To the editor:
Two weekends ago, the weather was extremely hot for most of us, it was quite cool for the 450 youngsters who attended Patriots’ All-Pro tight end Rob Gronkowski’s football camp held at Bishop Fenwick High School in Peabody.
The camp was set up to teach youngsters ages 7 to 14, the fundamentals of all the positions in football while having fun. There were 30 coaches handling this task. Sportsmanship and team work were also strongly emphasized. These kids were also made aware that in sports as in life, there will be times when everyone does not always get to play, get to win or get a trophy. This happens only through hard work and doing things right. Strangely enough, most of these campers knew this which was refreshing to hear,
Last month, I had joined a new organization called CoachUp. It lists online, coaches and the sport each one handles for teaching athletes the related fundamentals either individually or in small groups. This is how I and several other coaches were selected to coach at Gronk’s camp.

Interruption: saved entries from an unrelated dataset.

(** * galaxykit: the authenticated API client ([galaxykit/client.py])

    A shallow embedding of [GalaxyClient]: its constructor, the HTTP
    dispatch [_http], the payload encoder [_payload] and the three verbs
    [get], [post] and [put], together with the pieces of the Python
    runtime and of the libraries ([simplejson.dumps], [urllib.parse],
    [requests]) that the client calls.

    Conventions.
    - A Python [str] is a list of Unicode code points ([N]); [bytes] is a
      list of [byte].
    - A Python [dict] is an insertion-ordered association list.
    - Methods run in a state-and-exception monad over a [world]: the heap
      of header dictionaries, the client object and the trace of
      observable events (HTTP requests, prints, container sessions). *)

From Stdlib Require Import List String Ascii NArith ZArith Bool Lia Arith.
From Stdlib Require Import Setoid.
From Stdlib.Strings Require Import Byte.
From Stdlib Require Import DecimalString.
From Stdlib Require DecimalPos DecimalFacts DecimalZ.
Import ListNotations.

Set Implicit Arguments.
Local Set Warnings "-register-all".

(* ================================================================== *)
(** ** Text *)
(* ================================================================== *)

(** A code point; Python strings hold values below [0x110000]. *)
Definition codepoint := N.

(** Python [str]. *)
Definition str := list codepoint.

(** Python [bytes]. *)
Definition bytes := list byte.

(** [ord(c)] for an ASCII character of the source. *)
Definition chr (a : ascii) : codepoint := N_of_ascii a.

(** The double quote. *)
Definition dquote : codepoint := 34%N.

(** An ASCII literal of the source, as a [str]. *)
Definition py (s : string) : str :=
  List.map N_of_ascii (list_ascii_of_string s).

Fixpoint str_eqb (a b : str) : bool :=
  match a, b with
  | [], [] => true
  | x :: a', y :: b' => N.eqb x y && str_eqb a' b'
  | _, _ => false
  end.

(** [s[:n] == p] for [n = len(p)]: does [s] start with [p]? *)
Fixpoint startswith (p s : str) : bool :=
  match p, s with
  | [], _ => true
  | x :: p', y :: s' => N.eqb x y && startswith p' s'
  | _ :: _, [] => false
  end.

(** [c in s] for a one-character [c]. *)
Definition contains_char (c : codepoint) (s : str) : bool :=
  existsb (N.eqb c) s.

(** [s.split(c)] for a one-character separator: never empty. *)
Fixpoint split (c : codepoint) (s : str) : list str :=
  match s with
  | [] => [[]]
  | x :: s' =>
      if N.eqb x c then [] :: split c s'
      else match split c s' with
           | [] => [[x]]
           | w :: ws => (x :: w) :: ws
           end
  end.

(** [s.split(c, 1)] when [c in s]: the text before and after the first
    occurrence; when [c] does not occur, all of [s] and nothing. *)
Fixpoint split_once (c : codepoint) (s : str) : str * str :=
  match s with
  | [] => ([], [])
  | x :: s' =>
      if N.eqb x c then ([], s')
      else let (a, b) := split_once c s' in (x :: a, b)
  end.

(** [c.join(parts)]. *)
Fixpoint join (c : str) (parts : list str) : str :=
  match parts with
  | [] => []
  | [w] => w
  | w :: ws => w ++ c ++ join c ws
  end.

(** Index of the first [c] in [s]. *)
Fixpoint index_of (c : codepoint) (s : str) : option nat :=
  match s with
  | [] => None
  | x :: s' => if N.eqb x c then Some 0 else option_map S (index_of c s')
  end.

(** [s.find(c, start)]; [None] is Python's [-1]. *)
Definition find (c : codepoint) (s : str) (start : nat) : option nat :=
  option_map (Nat.add start) (index_of c (skipn start s)).

(** [s.rfind(c)]; [None] is Python's [-1]. *)
Definition rfind (c : codepoint) (s : str) : option nat :=
  option_map (fun i => List.length s - 1 - i) (index_of c (rev s)).

(** [s.replace(c, "")]. *)
Definition remove_char (c : codepoint) (s : str) : str :=
  filter (fun x => negb (N.eqb x c)) s.

(** [s.isascii()]. *)
Definition isascii (s : str) : bool := forallb (fun c => (c <? 128)%N) s.

(** [s.lstrip(chars)] for the C0 controls and the space. *)
Fixpoint lstrip_c0 (s : str) : str :=
  match s with
  | c :: s' => if (c <=? 32)%N then lstrip_c0 s' else s
  | [] => []
  end.

(** [s.strip(chars)] for the same characters. *)
Definition strip_c0 (s : str) : str :=
  rev (lstrip_c0 (rev (lstrip_c0 s))).

(** [s.rpartition(c)[2]]: the text after the last [c], all of [s] when
    there is none. *)
Definition after_last (c : codepoint) (s : str) : str :=
  match rfind c s with
  | Some i => skipn (i + 1) s
  | None => s
  end.

(** [c.isascii() and c.isalpha()]. *)
Definition ascii_letter (c : codepoint) : bool :=
  ((97 <=? c) && (c <=? 122) || (65 <=? c) && (c <=? 90))%N.

(** ASCII lower-casing of one code point. *)
Definition lower_char (c : codepoint) : codepoint :=
  if (65 <=? c)%N && (c <=? 90)%N then (c + 32)%N else c.

(** [s.lower()] on ASCII text (other code points are left alone). *)
Definition lower (s : str) : str := List.map lower_char s.

(** Python [str(n)] for an [int]. *)
Definition str_of_Z (z : Z) : str :=
  py (NilZero.string_of_int (Z.to_int z)).

(** [s.encode('utf8')] of one code point; a surrogate cannot be
    encoded. *)
Definition utf8_char (c : codepoint) : option bytes :=
  let b (n : N) : byte :=
    match Byte.of_N n with Some x => x | None => x00 end in
  if (c <? 128)%N then Some [b c]
  else if (c <? 2048)%N then
    Some [b (192 + c / 64)%N; b (128 + c mod 64)%N]
  else if (55296 <=? c)%N && (c <=? 57343)%N then None
  else if (c <? 65536)%N then
    Some [b (224 + c / 4096)%N; b (128 + (c / 64) mod 64)%N;
          b (128 + c mod 64)%N]
  else if (c <? 1114112)%N then
    Some [b (240 + c / 262144)%N; b (128 + (c / 4096) mod 64)%N;
          b (128 + (c / 64) mod 64)%N; b (128 + c mod 64)%N]
  else None.

(** [s.encode('utf8')]: [None] stands for [UnicodeEncodeError]. *)
Fixpoint encode_utf8 (s : str) : option bytes :=
  match s with
  | [] => Some []
  | c :: s' =>
      match utf8_char c, encode_utf8 s' with
      | Some bs, Some rest => Some (bs ++ rest)
      | _, _ => None
      end
  end.

(* ================================================================== *)
(** ** Dictionaries *)
(* ================================================================== *)

(** A [dict] with [str] keys: bindings in insertion order, keys
    distinct. *)
Definition dict (V : Type) := list (str * V).

Section Dict.
Variable V : Type.

(** [d.get(k)] / [d[k]]. *)
Fixpoint dict_get (k : str) (d : dict V) : option V :=
  match d with
  | [] => None
  | (k', v) :: d' => if str_eqb k k' then Some v else dict_get k d'
  end.

(** [d[k] = v]: an existing key keeps its place, a new one goes last. *)
Fixpoint dict_set (k : str) (v : V) (d : dict V) : dict V :=
  match d with
  | [] => [(k, v)]
  | (k', v') :: d' =>
      if str_eqb k k' then (k', v) :: d' else (k', v') :: dict_set k v d'
  end.

(** [d.update(e)], also the meaning of a dict display
    [{**d, k1: v1, ...}]: the bindings of [e] are stored in order. *)
Definition dict_update (d e : dict V) : dict V :=
  fold_left (fun acc kv => dict_set (fst kv) (snd kv) acc) e d.
End Dict.

(* ================================================================== *)
(** ** Exceptions and results *)
(* ================================================================== *)

(** The exceptions the client and its libraries raise.  The text carried
    is the exception's message where the source builds one. *)
Inductive exn : Type :=
| NameError (name : str)
| TypeError
| ValueError (msg : str)
| AttributeError
| UnicodeEncodeError
| JSONDecodeError
| Exception_ (msg : str)
| RequestException.

(** The outcome of a computation that can raise. *)
Inductive result (A : Type) : Type :=
| Ok (a : A)
| Raise (e : exn).
Arguments Ok {A} a.
Arguments Raise {A} e.

(* ================================================================== *)
(** ** Floats *)
(* ================================================================== *)

(** A Python [float], as far as [repr] tells floats apart: not a
    number, an infinity, a zero, or a finite number other than zero.
    The last is given by the digits [repr] shows for it (the shortest
    that read back as the same float), as the decimal numeral of [m],
    and by the place [decpt] of the decimal point: the float is
    [0.m * 10 ** decpt], so [1.5] is [FFinite false 15 1].  Every float
    is one of these; the type has more (a float has 17 digits at most
    and a bounded exponent), which [repr] below treats alike. *)
Inductive float : Type :=
| FNan
| FInf (negative : bool)
| FZero (negative : bool)
| FFinite (negative : bool) (m : positive) (decpt : Z).

(** The sign [repr] writes. *)
Definition float_sign (negative : bool) : str :=
  if negative then py "-" else [].

(** The exponent as C's [%+.02d] prints it: a sign and two digits at
    least. *)
Definition float_exponent (e : Z) : str :=
  (if (e <? 0)%Z then py "-" else py "+")
  ++ (if (Z.abs e <? 10)%Z then py "0" else [])
  ++ str_of_Z (Z.abs e).

(** [repr(f)]: the digits with a decimal point for a float from [1e-4]
    up to [1e16], with [.0] after a whole number; the first digit, the
    others after a point, and an exponent outside that range. *)
Definition float_repr (f : float) : str :=
  match f with
  | FNan => py "nan"
  | FInf negative => float_sign negative ++ py "inf"
  | FZero negative => float_sign negative ++ py "0.0"
  | FFinite negative m decpt =>
      let digits := str_of_Z (Z.pos m) in
      let n := Z.of_nat (List.length digits) in
      float_sign negative
      ++ (if (decpt <=? -4)%Z || (16 <? decpt)%Z then
            firstn 1 digits
            ++ (if (1 <? n)%Z then py "." ++ skipn 1 digits else [])
            ++ py "e" ++ float_exponent (decpt - 1)
          else if (decpt <=? 0)%Z then
            py "0." ++ repeat (chr "0") (Z.to_nat (- decpt)) ++ digits
          else if (decpt <? n)%Z then
            firstn (Z.to_nat decpt) digits
            ++ py "." ++ skipn (Z.to_nat decpt) digits
          else
            digits ++ repeat (chr "0") (Z.to_nat (decpt - n)) ++ py ".0")
  end.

I am used to working with teenagers and older football players, but at Gronk’s camp, I was assigned a group called the Wolverines. These kids, boys and girls, ranged in age from 7 to 9. All I can say is that I had a blast coaching them. Especially at that age, they are so energetic, enthusiastic and eager to learn.
I had two youngsters who told me that they did not really like football, but that they wanted to be there just to meet Gronk.
One boy had a round pudgy face and wore wire rim glasses and the other was very slender and frail looking. I told them that was OK, but just try to do the best you can for each drill — and they did. In the receiving drill, both kids made bobbling catches of the ball and managed to hang on to it while falling to the ground. When they got up, the other kids clapped and cheered for them as I did, yelling good job, good effort!
Although Gronk was wearing a cast and had his arm in a sling, he mingled with the kids, had photographs taken with each group of campers and even threw the ball to them in the 7 on 7 competition drills. On both days, he also put aside a few hours, to autograph pictures for 450 campers. His brother Dan, who is currently with the Cleveland Browns and their father Gordie were also their to participate. Gronk and his family could not have been any more accommodating.
Over the past 40 years that I have been coaching football, I have also been at camps run by well-known pro football players. They would make a brief appearance, then leave and not come back — no photographs, autographs or mingling with the campers. I consider Gronk’s camp to be one of the best I ever worked.
The youngsters got to met an All-Pro football player who is a very popular sports figure. Many of them got to shake his hand and catch passes from him.
Most important, Gronk made all those kids feel like a million bucks.
Now, 450 kids will be watching him play later on this season along with their families, and you can be sure many will be back next year — including me.